With recent news that UK power stations slashed emissions 23% in just two years, and that wind turbines generated enough electricity for 97% of Scotland's household electricity needs last year, it's fair to say that the UK's energy mix is changing fast.
In fact, the government has already committed to phasing out coal as early as 2025.
Adding renewables and other low carbon energy sources alone is just not going to be enough to keep this level of change going. Energy storage will have to be a part of the mix too. But here too, change is likely to be happening at incredible rates.

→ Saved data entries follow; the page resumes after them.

Lemma take_while_all p s :
  Str.forall_chars p s = true -> Str.take_while p s = s.
Proof.
  induction s as [|c s IH]; simpl; [done|].
  intros [Hc Hs]%andb_true_iff. by rewrite Hc, IH.
Qed.

(** Stripping leaves a string without the stripped characters alone. *)
Lemma strip_by_none p s :
  Str.forall_chars (fun c => negb (p c)) s = true ->
  Str.rstrip_by p (Str.lstrip_by p s) = s.
Proof.
  intros H. unfold Str.rstrip_by, Str.lstrip_by.
  rewrite (drop_while_none p s H), drop_while_none, rev_involutive; [done|].
  unfold Str.rev. by rewrite forall_chars_rev_acc, H.
Qed.

Lemma between_digit c :
  Str.is_digit c = true -> (48 <= Str.code c <= 57)%nat.
Proof.
  unfold Str.is_digit, Str.between.
  intros [H1 H2]%andb_true_iff. apply Nat.leb_le in H1, H2. lia.
Qed.

Lemma digit_not_space c : Str.is_digit c = true -> negb (Str.is_space c) = true.
Proof.
  intros H%between_digit. unfold Str.is_space, Str.between.
  apply negb_true_iff, orb_false_iff.
  split; apply andb_false_iff; right; apply Nat.leb_gt; lia.
Qed.

Lemma digit_not_c_space c :
  Str.is_digit c = true -> negb (Str.is_c_space c) = true.
Proof.
  intros H%between_digit. unfold Str.is_c_space, Str.between.
  apply negb_true_iff, orb_false_iff.
  split; apply andb_false_iff; right; apply Nat.leb_gt; lia.
Qed.
(** In such a world a body is known by its identity. *)
Lemma same_id_same_body (w : World) (c d : Body) :
  List.NoDup (map id w) -> In c w -> In d w -> id c = id d -> c = d.
Proof.
  induction w as [|a w IH]; cbn [map]; [contradiction|]. intros N.
  inversion N as [|? ? Ha N']; subst.
  intros [->|Hc] [->|Hd] E; auto.
  - exfalso. apply Ha. rewrite E. now apply in_map.
  - exfalso. apply Ha. rewrite <- E. now apply in_map.
Qed.

Lemma includes_In (l : list Body) (c : Body) :
  includes l c = true <-> exists d, In d l /\ id c = id d.
Proof.
  unfold includes. rewrite existsb_exists. unfold same.
  setoid_rewrite Nat.eqb_eq. reflexivity.
Qed.



(** ** The collision path *)

(** One turn of the listener's loop on a pair of a wall and a movable body
    whose centre is strictly inside the box: the body is scored, whether or
    not it is still in the world. *)
Lemma collide_scores (this : BoundaryBox.t) (s : Sys) (wall b : Body) :
  includes (BoundaryBox.boxParts this) wall = true ->
  includes (BoundaryBox.boxParts this) b = false ->
  isStatic b = false ->
  BoundaryBox.isBodyInsideBox this b = true ->
  let s' := BoundaryBox.collide this s (BoundaryBox.mkPair wall b) in
  s' = collectCollided (BoundaryBox.engine this) b s
  /\ getScore s' = (getScore s + 1)%Z
  /\ scoreIncreases (trace s') = S (scoreIncreases (trace s)).
Proof.
  intros Hwall Hb Hstatic Hinside. cbv zeta.
  unfold BoundaryBox.collide. cbn [BoundaryBox.bodyA BoundaryBox.bodyB].
  rewrite Hwall, Hb, Hstatic, Hinside. cbn [negb andb].
  fold (collectCollided (BoundaryBox.engine this) b s).
  split; [reflexivity|]. unfold collectCollided, getScore.
  destruct (checkGameOver_frame
              (removeBody (BoundaryBox.engine this) b (addScore 1 s)))
    as (_ & _ & -> & _ & _ & _ & _ & _ & _ & -> & _).
  change (manager (removeBody ?e ?c ?t)) with (manager t).
  change (trace (removeBody ?e ?c ?t)) with (trace t).
  destruct (addScore_frame 1 s) as (_ & _ & -> & _ & _ & _ & _ & _ & _ & -> & _).
  split; reflexivity.
Qed.

(** Two pairs of one "collisionStart" event with the same body score it
    twice. *)
Lemma onCollisionStart_two_walls (this : BoundaryBox.t) (s : Sys)
      (wall1 wall2 b : Body) :
  includes (BoundaryBox.boxParts this) wall1 = true ->
  includes (BoundaryBox.boxParts this) wall2 = true ->
  includes (BoundaryBox.boxParts this) b = false ->
  isStatic b = false ->
  BoundaryBox.isBodyInsideBox this b = true ->
  let s' := BoundaryBox.onCollisionStart this
              [BoundaryBox.mkPair wall1 b; BoundaryBox.mkPair wall2 b] s in
  getScore s' = (getScore s + 2)%Z
  /\ scoreIncreases (trace s') = S (S (scoreIncreases (trace s))).
Proof.
  intros H1 H2 Hb Hstatic Hinside. cbv zeta.
  unfold BoundaryBox.onCollisionStart. cbn [fold_left].
  destruct (collide_scores this s wall1 b H1 Hb Hstatic Hinside) as (_ & E1 & I1).
  destruct (collide_scores this
              (BoundaryBox.collide this s (BoundaryBox.mkPair wall1 b))
              wall2 b H2 Hb Hstatic Hinside) as (_ & E2 & I2).
  cbv zeta in E1, I1, E2, I2. rewrite E2, I2, E1, I1. split; [lia|reflexivity].
Qed.

(** C3.  On the collision path one body can be scored twice.  A ball of
    radius 20 with its centre at (720, 490), strictly inside the box
    [x: 700..880, y: 370..510], touches the left wall and the bottom wall;
    a "collisionStart" event that carries both pairs removes the ball from
    the world once but raises the score from 0 to 2 and announces two score
    increases: the second pair is processed although the ball is no longer
    in the world. *)
Theorem collision_scores_one_body_twice :
  let ball := Scene.ball 1 720 490 in
  let this := Scene.box [ball] in
  let s := Scene.start [ball] in
  let pairs := [BoundaryBox.mkPair Scene.leftBox ball;
                BoundaryBox.mkPair ball Scene.bottomBox] in
  let after := BoundaryBox.onCollisionStart this pairs s in
  includes (BoundaryBox.boxParts this) Scene.leftBox = true
  /\ includes (BoundaryBox.boxParts this) Scene.bottomBox = true
  /\ BoundaryBox.isBodyInsideBox this ball = true
  /\ nonStatic (getAllBodies Scene.theEngine s) = [ball]
  /\ nonStatic (getAllBodies Scene.theEngine after) = []
  /\ getScore s = 0%Z
  /\ getScore after = 2%Z
  /\ scoreIncreases (trace s) = 0%nat
  /\ scoreIncreases (trace after) = 2%nat.
Proof. vm_compute. repeat split. Qed.

(** * Further properties *)

(** ** Totals of a game *)

Lemma call_attempts (c : Call) (s : Sys) :
  attempts (manager (call c s)) = (attempts (manager s) + attemptsOf c)%Z.
Proof.
  destruct c; cbn [call attemptsOf].
  - destruct (addScore_frame points s) as (_ & _ & _ & -> & _). lia.
  - unfold addAttempt. observe. reflexivity.
  - destruct (checkGameOver_frame s) as (_ & _ & _ & -> & _). lia.
  - observe. lia.
  - unfold removeBody. observe. lia.
  - unfold addBody. observe. lia.
Qed.

Lemma staysSafe_end (cs : list Call) (s : Sys) :
  staysSafe cs s = true ->
  safeInteger (getScore (run cs s)) = true
  /\ safeInteger (getAttempts (run cs s)) = true.
Proof.
  revert s. induction cs as [|c cs IH]; intros s H.
  - cbn in H. apply andb_prop in H as [H _]. apply andb_prop in H as [H1 H2].
    now split.
  - rewrite run_cons. apply IH. cbn [staysSafe] in H.
    apply andb_prop in H as [_ H]. now apply andb_prop in H as [_ H].
Qed.

(** X1.  Over any run of steps without a reset, whether or not the game
    ends on the way, in which the amounts given and the two counters stay
    safe integers (magnitude below [2^53], where the additions of the code
    are exact): the score grows by the sum of the points given to
    [addScore] and the attempts by the sum of the counts given to
    [addAttempt]; right after a reset both totals are these sums. *)
Theorem run_totals (cs : list Call) (s : Sys) :
  (staysSafe cs s = true ->
   getScore (run cs s) = (getScore s + total pointsOf cs)%Z
   /\ getAttempts (run cs s) = (getAttempts s + total attemptsOf cs)%Z
   /\ safeInteger (getScore (run cs s)) = true
   /\ safeInteger (getAttempts (run cs s)) = true)
  /\ (staysSafe cs (resetGame s) = true ->
      getScore (run cs (resetGame s)) = total pointsOf cs
      /\ getAttempts (run cs (resetGame s)) = total attemptsOf cs
      /\ safeInteger (total pointsOf cs) = true
      /\ safeInteger (total attemptsOf cs) = true).
Proof.
  assert (H : forall cs s,
             getScore (run cs s) = (getScore s + total pointsOf cs)%Z
             /\ getAttempts (run cs s) = (getAttempts s + total attemptsOf cs)%Z).
  { clear. induction cs as [|c cs IH]; intros s.
    - cbn. unfold total. cbn. split; lia.
    - rewrite run_cons. destruct (IH (call c s)) as [-> ->].
      unfold getScore, getAttempts, total. cbn [map fold_right].
      rewrite call_attempts.
      destruct (call_frame c s) as (_ & _ & -> & _).
      fold (pointsOf c). split; lia. }
  split; intros Hsafe; apply staysSafe_end in Hsafe as [S1 S2].
  - destruct (H cs s) as [E1 E2]. repeat split; assumption.
  - destruct (H cs (resetGame s)) as [E1 E2].
    assert (Z1 : getScore (resetGame s) = 0%Z) by reflexivity.
    assert (Z2 : getAttempts (resetGame s) = 0%Z) by reflexivity.
    rewrite Z1 in E1. rewrite Z2 in E2. cbn [Z.add] in E1, E2.
    rewrite E1 in S1. rewrite E2 in S2. repeat split; assumption.
Qed.

Lemma run_totals_witness :
  getScore (run [AddScore 2; AddAttempt 1; AddScore 3] (initial ∅ 0)) = 5%Z.
Proof.
  destruct (proj1 (run_totals [AddScore 2; AddAttempt 1; AddScore 3] (initial ∅ 0)))
    as [H _]; [vm_compute; reflexivity|exact H].
Defined.

(** ** The guards of the game-over test *)

Lemma call_initialBodyCount (c : Call) (s : Sys) :
  initialBodyCount (manager (call c s)) =
    match c with
    | SetInitialBodyCount count => count
    | _ => initialBodyCount (manager s)
    end.
Proof.
  destruct c; cbn [call].
  - now destruct (addScore_frame points s) as (_ & _ & _ & _ & _ & -> & _).
  - reflexivity.
  - now destruct (checkGameOver_frame s) as (_ & _ & _ & _ & _ & -> & _).
  - reflexivity.
  - reflexivity.
  - reflexivity.
Qed.

Lemma fires_unarmed (s : Sys) :
  engine (manager s) = None \/ (initialBodyCount (manager s) <= 0)%Z ->
  fires s = false.
Proof.
  unfold fires. intros [-> | H].
  - apply andb_false_r.
  - destruct (engine (manager s)); [|apply andb_false_r].
    replace (initialBodyCount (manager s) >? 0)%Z with false by lia.
    now rewrite !andb_false_r.
Qed.

(** X2.  A game whose manager has no engine set, or whose initial body
    count is 0 or less and stays so, never ends: whatever steps follow,
    even with every body removed from every world, the flag stays clear
    and the modal is not shown. *)
Theorem unarmed_game_never_ends (cs : list Call) (s : Sys) :
  isGameOver (manager s) = false ->
  engine (manager s) = None
  \/ ((initialBodyCount (manager s) <= 0)%Z
      /\ forallb keepsCountLow cs = true) ->
  isGameOver (manager (run cs s)) = false
  /\ modalsShown (trace (run cs s)) = modalsShown (trace s).
Proof.
  revert s. induction cs as [|c cs IH]; intros s Hover Hguard; [auto|].
  rewrite run_cons.
  assert (F : fires s = false) by (apply fires_unarmed; tauto).
  destruct (call_frame c s) as (He & _ & _ & Ho & Hm). cbv zeta in *.
  rewrite F, andb_false_r in Ho, Hm. rewrite orb_false_r in Ho.
  rewrite Nat.add_0_r in Hm. rewrite <- Hm. apply IH; [congruence|].
  destruct Hguard as [Hnone | [Hcount Hlow]].
  - left. congruence.
  - right. cbn [forallb] in Hlow. apply andb_true_iff in Hlow as [Hc Hlow].
    split; [|exact Hlow]. rewrite call_initialBodyCount.
    destruct c; cbn in Hc; lia.
Qed.

Lemma unarmed_game_never_ends_witness :
  isGameOver (manager (run [RemoveBody 0 (Scene.ball 1 100 100); AddScore 1;
                            CheckGameOver]
                         (initial {[ 0%nat := [Scene.ball 1 100 100] ]} 2)))
  = false.
Proof.
  apply (unarmed_game_never_ends
           [RemoveBody 0 (Scene.ball 1 100 100); AddScore 1; CheckGameOver]
           (initial {[ 0%nat := [Scene.ball 1 100 100] ]} 2)).
  - reflexivity.
  - left. reflexivity.
Defined.

(** ** What the page shows *)

Lemma shownScore_snoc (t : list Effect) (e : Effect) :
  shownScore (t ++ [e]) =
    match e with ScoreDisplay n => Some n | _ => shownScore t end.
Proof.
  unfold shownScore. rewrite flat_map_app, last_app.
  destruct e; reflexivity.
Qed.

Lemma shownAttempts_snoc (t : list Effect) (e : Effect) :
  shownAttempts (t ++ [e]) =
    match e with AttemptsDisplay n => Some n | _ => shownAttempts t end.
Proof.
  unfold shownAttempts. rewrite flat_map_app, last_app.
  destruct e; reflexivity.
Qed.
(** X16.  The configuration [runSetupWizard] writes: the Anthropic key is
    not empty; the repositories start with the repository of the pipeline,
    and every additional one has an owner and a name; there is one team
    member for each piece between the commas typed, so at least one. *)
Theorem wizard_lists_primary_repo (parseInt : string -> option Z -> Setup.JsNumber)
    (typed : Setup.Answers) (config : Setup.SetupConfig) :
  Setup.runSetupWizard parseInt typed = Some config ->
  Setup.anthropic_api_key config <> ""
  /\ (exists extras,
        Setup.github_repos config
        = Some ({| owner := Setup.github_owner config;
                   repo := Setup.github_repo config |} :: extras)
        /\ Forall (fun r => Setup.nonEmpty (owner r) = true
                            /\ Setup.nonEmpty (repo r) = true) extras)
  /\ primaryListed config
  /\ Setup.team_members config
     = map trim (JsMore.split "," (trim (Setup.typed_team typed)))
  /\ Setup.team_members config <> [].
Proof.
  unfold Setup.runSetupWizard. cbv zeta. intros Hwizard.
  destruct (Setup.nonEmpty (Setup.prompt (Setup.typed_anthropic_key typed)))
    eqn:Hkey; [|done].
  cbn [negb] in Hwizard. injection Hwizard as <-.
  apply SetupFacts.nonEmpty_true in Hkey.
  split; [done|].
  assert (exists extras,
            (if Setup.nonEmpty (Setup.prompt (Setup.typed_extra_repos typed))
             then {| owner := Setup.prompt (Setup.typed_github_owner typed);
                     repo := Setup.prompt (Setup.typed_github_repo typed) |}
                  :: Setup.extraRepos
                       (Setup.pieces
                          (Setup.prompt (Setup.typed_extra_repos typed)))
             else [ {| owner := Setup.prompt (Setup.typed_github_owner typed);
                       repo := Setup.prompt (Setup.typed_github_repo typed) |} ])
            = {| owner := Setup.prompt (Setup.typed_github_owner typed);
                 repo := Setup.prompt (Setup.typed_github_repo typed) |}
              :: extras
            /\ Forall (fun r => Setup.nonEmpty (owner r) = true
                                /\ Setup.nonEmpty (repo r) = true) extras)
    as (extras & Hrepos & Hnamed).
  { destruct (Setup.nonEmpty _).
    - eexists. split; [done|]. apply SetupFacts.extraRepos_named.
    - by exists []. }
  split; [|split; [|split]].
  - exists extras. cbn. by rewrite Hrepos.
  - exists extras. unfold Setup.reposOf. cbn. by rewrite Hrepos.
  - done.
  - cbn. intros Hnone%map_eq_nil. by apply SetupFacts.split_nonempty in Hnone.
Qed.

Lemma wizard_lists_primary_repo_witness :
  Setup.runSetupWizard SetupScenario.parseInt SetupScenario.typed
  = Some SetupScenario.config
  /\ primaryListed SetupScenario.config
  /\ Setup.team_members SetupScenario.config <> [].
Proof.
  split; [reflexivity|].
  destruct (wizard_lists_primary_repo SetupScenario.parseInt
              SetupScenario.typed SetupScenario.config eq_refl)
    as (_ & _ & Hprimary & _ & Hteam).
  by split.
Defined.

Module PromptFacts.

Local Open Scope string_scope.

Lemma prefix_app_l (n h b : string) :
  String.prefix n h = true -> String.prefix n (h ++ b) = true.
Proof.
  revert h. induction n as [|c n IH]; intros h Hprefix; [by destruct (h ++ b)|].
  destruct h as [|d h]; [done|]. rewrite append_cons.
  cbn [String.prefix] in *. destruct (ascii_dec c d); [by apply IH | done].
Qed.

Lemma includes_app_l (h b n : string) :
  includes h n = true -> includes (h ++ b) n = true.
Proof.
  induction h as [|c h IH].
  - cbn [includes]. rewrite orb_false_r. intros Hprefix.
    apply includes_prefix. by apply (prefix_app_l n "" b).
  - rewrite append_cons. cbn [includes].
    intros [Hprefix|Hrest]%orb_true_iff.
    + pose proof (prefix_app_l n (String c h) b Hprefix) as Hhere.
      rewrite append_cons in Hhere. by rewrite Hhere.
    + rewrite (IH Hrest). apply orb_true_r.
Qed.

End PromptFacts.

(** X17.  The task description of an autonomous session names what the
    tool context of the same session allows: both allow-lists are
    configured, every member of the one occurs in the description, and
    every repository of the other occurs in it as a list item
    [  - owner/repo]. *)
Theorem task_names_what_is_allowed (env : Collaborators)
    (slackToken_ slackChannelId_ : string) (config : AgentConfig) :
  let session := Loop.buildToolContext env slackToken_ slackChannelId_ config in
  let task := Loop.buildTaskPrompt env config session.2 (since session.1) in
  (exists members,
      allowedMembers session.1 = Some members
      /\ forall m, In m members -> includes task m = true)
  /\ (exists repos,
        allowedRepos session.1 = Some repos
        /\ forall r, In r repos ->
                     includes task ("  - " ++ Tools.repoLabel r) = true).
Proof.
  cbn zeta. unfold Loop.buildToolContext, Loop.buildTaskPrompt. cbn [fst snd].
  split.
  - eexists. split; [reflexivity|]. intros m Hm. cbn [since].
    do 4 apply includes_skip.
    by apply PromptFacts.includes_app_l, includes_join.
  - eexists. split; [reflexivity|]. intros r Hr.
    do 9 apply includes_skip.
    apply PromptFacts.includes_app_l, includes_join.
    by apply (in_map (fun r => "  - " ++ Tools.repoLabel r)).
Qed.
Lemma config_event (e : Event) (ev : SE.Evaluator) :
  SE.map_bounds (apply_event e ev) = SE.map_bounds ev /\
  SE.cell_size (apply_event e ev) = SE.cell_size ev.
Proof.
  destruct e as [w vehicle veh_params | w snapshot]; simpl.
  - rewrite register_vehicle_run.
    destruct (PyDict.contains _ _ _); [split; reflexivity |].
    destruct (SM.__init__ _ _ _ _ _ _); split; reflexivity.
  - rewrite evaluator_update_run. split; reflexivity.
Qed.

(** X3. For an evaluator taken from construction through any sequence of
    registrations and updates: every vehicle id is registered at most
    once, every tracker is filed under the id of the vehicle it reads and
    reports that id, and the map bounds and the cell size are those given
    at construction. *)
Theorem registry_invariant (w0 : World) (map_bounds : option SE.MapBounds)
    (cell_size_m : R) (log_folder : string) (config : option SE.Config)
    (ev0 : SE.Evaluator) (es : list Event) :
  SE.__init__ w0 map_bounds cell_size_m log_folder config = Ok ev0 ->
  registry_ok (run_events es ev0) /\
  SE.map_bounds (run_events es ev0) = SE.map_bounds ev0 /\
  SE.cell_size (run_events es ev0) = cell_size_m.
Proof.
  intros Hinit.
  assert (registry_ok ev0 /\ SE.cell_size ev0 = cell_size_m) as [H0 Hcs].
  { unfold SE.__init__ in Hinit.
    destruct (fs_makedirs_fails w0); [discriminate |].
    inversion Hinit; subst; clear Hinit.
    split; [| reflexivity]. split; constructor. }
  rewrite <- Hcs. clear Hinit Hcs. revert ev0 H0.
  induction es as [| e es IH]; intros ev0 H0; simpl.
  - repeat split; apply H0.
  - destruct (config_event e ev0) as [Hb Hc].
    destruct (IH (apply_event e ev0) (registry_ok_event e ev0 H0))
      as (H1 & H2 & H3).
    unfold run_events in *. rewrite H2, H3. repeat split; try assumption;
      apply H1.
Qed.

BusinessGreen reports on projections from environmental consultancy Eunomia (article is behind a paywall), who are predicting a rather astounding growth rate from just 24MW of energy storage today to somewhere around 1.6GW by 2020.Interestingly, looking at Eunomia's press release on the report, the company is predicting that much of the growth will come from end users adding energy storage as a financially advantageous way to consume more of the energy they produce and/or take advantage of off-peak pricing:
"Eunomia’s analysis suggest that ‘behind the meter’ applications, installed by energy users are the most attractive investment proposition, given growing differences between peak and off peak retail prices, coupled with increasing charges from the distribution and transmissions operators. With minor regulatory changes, however, the installation of batteries into the distribution network could also become a major contributor to increased grid flexibility, whilst also increasing capacity for more renewable generation."
Increased adoption of energy storage technologies by home owners and businesses may help to mitigate recent policy uncertainty around solar subsidies. After all, if you can store and use more of your power yourself, thus avoiding retail electricity rates, who cares what the government and utilities are willing to pay you for it?